In a piece headlined, “‘How would you feel if your mother had aborted you?’ Easy. I’d feel nothing,” Cohen argued that aborted babies “feel nothing” because they wouldn’t have ever existed following the abortion, and that if it came down to a choice between her “potential existence” and her mother’s “자유,” she would choose the latter every time.
“When Elizabeth Spiers, an adoptee, wrote a thoughtful essay about the limits of adoption as a simple replacement for abortion (as suggested by Justice Amy Coney Barrett), she received a cascade of responses along the lines of: ‘If your mother felt she had a choice and chose differently you’d be fine with it?'” Cohen wrote while also referencing 돕스 v. Jackson Women’s Health Organization, an ongoing 대법원 case challenging Mississippi’s recently enacted law restricting abortions.
“I’ve got the answer! She wouldn’t be anything — fine or not fine — because she wouldn’t ~이다,” Cohen added.
Cohen claimed that “not being” was a difficult concept for people to grasp or accept, 그리고 그 “despite evidence to the contrary,” people in ancient times came up with “이야기” explaining we existed before we were alive on Earth and that we’ll still exist once we pass away.

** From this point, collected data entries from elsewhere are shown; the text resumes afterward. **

(** * Vegas dual-tunnel strategy: a shallow embedding of
      [internal/strategy/vegas_tunnel.go] and the properties of its
      smoothing, tunnel, signal and exit code, of the strategy manager and
      of the notification queue.

    Layout:
    - [Go]       : run-time panics as an error monad, slice indexing;
    - [Decimal]  : the part of [github.com/shopspring/decimal] v1.4.0 that the
                   strategy calls (exact [Add]/[Sub]/[Mul], [Div] rounded at
                   16 places, comparisons, [NewFromFloat]);
    - [Strategy] : the strategy itself, function by function;
    - [StrategyInfo], [Manager], [Notification] : the report of a strategy,
                   the strategy manager and the queue of the notification
                   manager, which the same file holds;
    - the properties, one section per group of functions.

    Conventions.  Go's [int] and [big.Int] are [Z]; a [float64] is a primitive
    binary64 float of Rocq, so float arithmetic is the IEEE arithmetic of the
    Go program; [time.Time] is an abstract instant numbered in [Z]; logging
    calls have no effect on the values computed and are left out. *)

From Stdlib Require Import ZArith QArith Qpower Qabs Qminmax Floats Uint63 Lia Lqa.
From stdpp Require Import base list strings gmap pretty.

Set Warnings "-inexact-float".
#[local] Open Scope Z_scope.

(* ===================================================================== *)
(** * Go run-time behaviour *)
(* ===================================================================== *)

Module Go.

(** A Go call either returns or panics (index out of range, division by
    zero, ...).  No function of the strategy recovers from a panic. *)
Inductive res (A : Type) : Type :=
| Ok (a : A)
| Panic.
Arguments Ok {A} a.
Arguments Panic {A}.

Definition bind {A B} (m : res A) (k : A -> res B) : res B :=
  match m with
  | Ok a => k a
  | Panic => Panic
  end.

Definition is_ok {A} (m : res A) : bool :=
  match m with Ok _ => true | Panic => false end.

(** [s[i]] on a slice: panics outside [0 <= i < len(s)]. *)
Definition index {A} (s : list A) (i : Z) : res A :=
  if i <? 0 then Panic
  else match s !! Z.to_nat i with
       | Some x => Ok x
       | None => Panic
       end.

(** [s[i] = x] on a slice: panics outside [0 <= i < len(s)]. *)
Definition store {A} (s : list A) (i : Z) (x : A) : res (list A) :=
  if (i <? 0) || (Z.of_nat (length s) <=? i) then Panic
  else Ok (<[Z.to_nat i := x]> s).

(** [len(s)] as a Go [int]. *)
Definition len {A} (s : list A) : Z := Z.of_nat (length s).

(** The largest [int], on the 64-bit platforms the bot is built for. *)
Definition int_max : Z := 2 ^ 63 - 1.

End Go.

Import Go.

#[global] Instance res_ret : MRet Go.res := @Go.Ok.
#[global] Instance res_bind : MBind Go.res := fun A B k m => Go.bind m k.

(* ===================================================================== *)
(** * Arbitrary-precision decimals *)
(* ===================================================================== *)

Module Decimal.

(** [type Decimal struct { value *big.Int; exp int32 }]: the number
    [value * 10^exp].  The zero value of the struct ([value == nil]) is
    read by every method as [0 * 10^0] ([ensureInitialized]); it is
    [mk 0 0] here.  The exponent is not bounded: the [int32] overflow checks
    of the library are out of reach of the strategy and are not modelled. *)
Record t : Type := mk { value : Z; exp : Z }.

Definition New (v e : Z) : t := mk v e.
Definition NewFromInt (v : Z) : t := mk v 0.

(** [var Zero = New(0, 1)]. *)
Definition Zero : t := New 0 1.

(** The zero value of the struct, what [make([]Decimal, n)] is filled with. *)
Definition zero_value : t := mk 0 0.

(** [rescale]: same number at exponent [e], exact when [e <= exp d],
    truncated ([big.Int.Quo]) otherwise. *)
Definition rescale (d : t) (e : Z) : t :=
  if exp d =? e then d
  else
    let diff := Z.abs (e - exp d) in
    let expScale := 10 ^ diff in
    if exp d <? e then mk (Z.quot (value d) expScale) e
    else mk (value d * expScale) e.

(** [RescalePair]: both numbers at the smaller of the two exponents. *)
Definition RescalePair (d1 d2 : t) : t * t :=
  if exp d1 <? exp d2 then (d1, rescale d2 (exp d1))
  else if exp d2 <? exp d1 then (rescale d1 (exp d2), d2)
  else (d1, d2).

Definition Add (d d2 : t) : t :=
  let '(rd, rd2) := RescalePair d d2 in
  mk (value rd + value rd2) (exp rd).

Definition Sub (d d2 : t) : t :=
  let '(rd, rd2) := RescalePair d d2 in
  mk (value rd - value rd2) (exp rd).

Definition Mul (d d2 : t) : t :=
  mk (value d * value d2) (exp d + exp d2).

Definition Abs (d : t) : t :=
  if value d <? 0 then mk (Z.abs (value d)) (exp d) else d.

(** [big.Int.Cmp]: -1, 0 or +1. *)
Definition big_Cmp (x y : Z) : Z :=
  match x ?= y with
  | Lt => -1
  | Eq => 0
  | Gt => 1
  end.

Definition Cmp (d d2 : t) : Z :=
  if exp d =? exp d2 then big_Cmp (value d) (value d2)
  else
    let '(rd, rd2) := RescalePair d d2 in
    big_Cmp (value rd) (value rd2).

Definition Equal (d d2 : t) : bool := Cmp d d2 =? 0.
Definition GreaterThan (d d2 : t) : bool := Cmp d d2 =? 1.
Definition GreaterThanOrEqual (d d2 : t) : bool :=
  let cmp := Cmp d d2 in (cmp =? 1) || (cmp =? 0).
Definition LessThan (d d2 : t) : bool := Cmp d d2 =? -1.
Definition LessThanOrEqual (d d2 : t) : bool :=
  let cmp := Cmp d d2 in (cmp =? -1) || (cmp =? 0).
Definition IsZero (d : t) : bool := Z.sgn (value d) =? 0.

(** [var DivisionPrecision = 16]. *)
Definition DivisionPrecision : Z := 16.

(** [QuoRem]: quotient truncated at [precision] decimal places and the
    remainder; panics on a zero divisor.  [big.Int.QuoRem] truncates towards
    zero, as [Z.quot] and [Z.rem] do. *)
Definition QuoRem (d d2 : t) (precision : Z) : res (t * t) :=
  if Z.sgn (value d2) =? 0 then Panic
  else
    let scale := - precision in
    let e := exp d - exp d2 - scale in
    let '(aa, bb, scalerest) :=
      if e <? 0 then (value d, value d2 * 10 ^ (- e), exp d)
      else (value d * 10 ^ e, value d2, scale + exp d2) in
    Ok (mk (Z.quot aa bb) scale, mk (Z.rem aa bb) scalerest).

(** [DivRound]: the quotient rounded at [precision] places, halves away
    from zero. *)
Definition DivRound (d d2 : t) (precision : Z) : res t :=
  '(q, r) ← QuoRem d d2 precision;
  let rv2 := Z.abs (value r) * 2 in
  let r2 := mk rv2 (exp r + precision) in
  let c := Cmp r2 (Abs d2) in
  if c <? 0 then Ok q
  else if Z.sgn (value d) * Z.sgn (value d2) <? 0
       then Ok (Sub q (New 1 (- precision)))
       else Ok (Add q (New 1 (- precision))).

Definition Div (d d2 : t) : res t := DivRound d d2 DivisionPrecision.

She cited a number of Bible verses that mentioned how God forms and creates people, as well as Rep. Madison Cawthorn’s, R-N.C., recent comments while speaking out against abortion, in which he described souls as being “영원한” 과 “sanctified by God.”
“To those of us who don’t believe in God, this sounds fantastical. And a little scary coming from the House floor,” Cohen wrote.
“Human lives, when seen this way, inhabit a strange kind of solidity even in the abstract: Before they live — even if they never live — these people were meant to be. 과, 만약 they do become (actual) 사람들, their existence is retroactively deemed inevitable and necessary, ‘God’s will’ and not just one of a zillion possible combinations of sperm and egg and time and chance,” 그녀는 덧붙였다.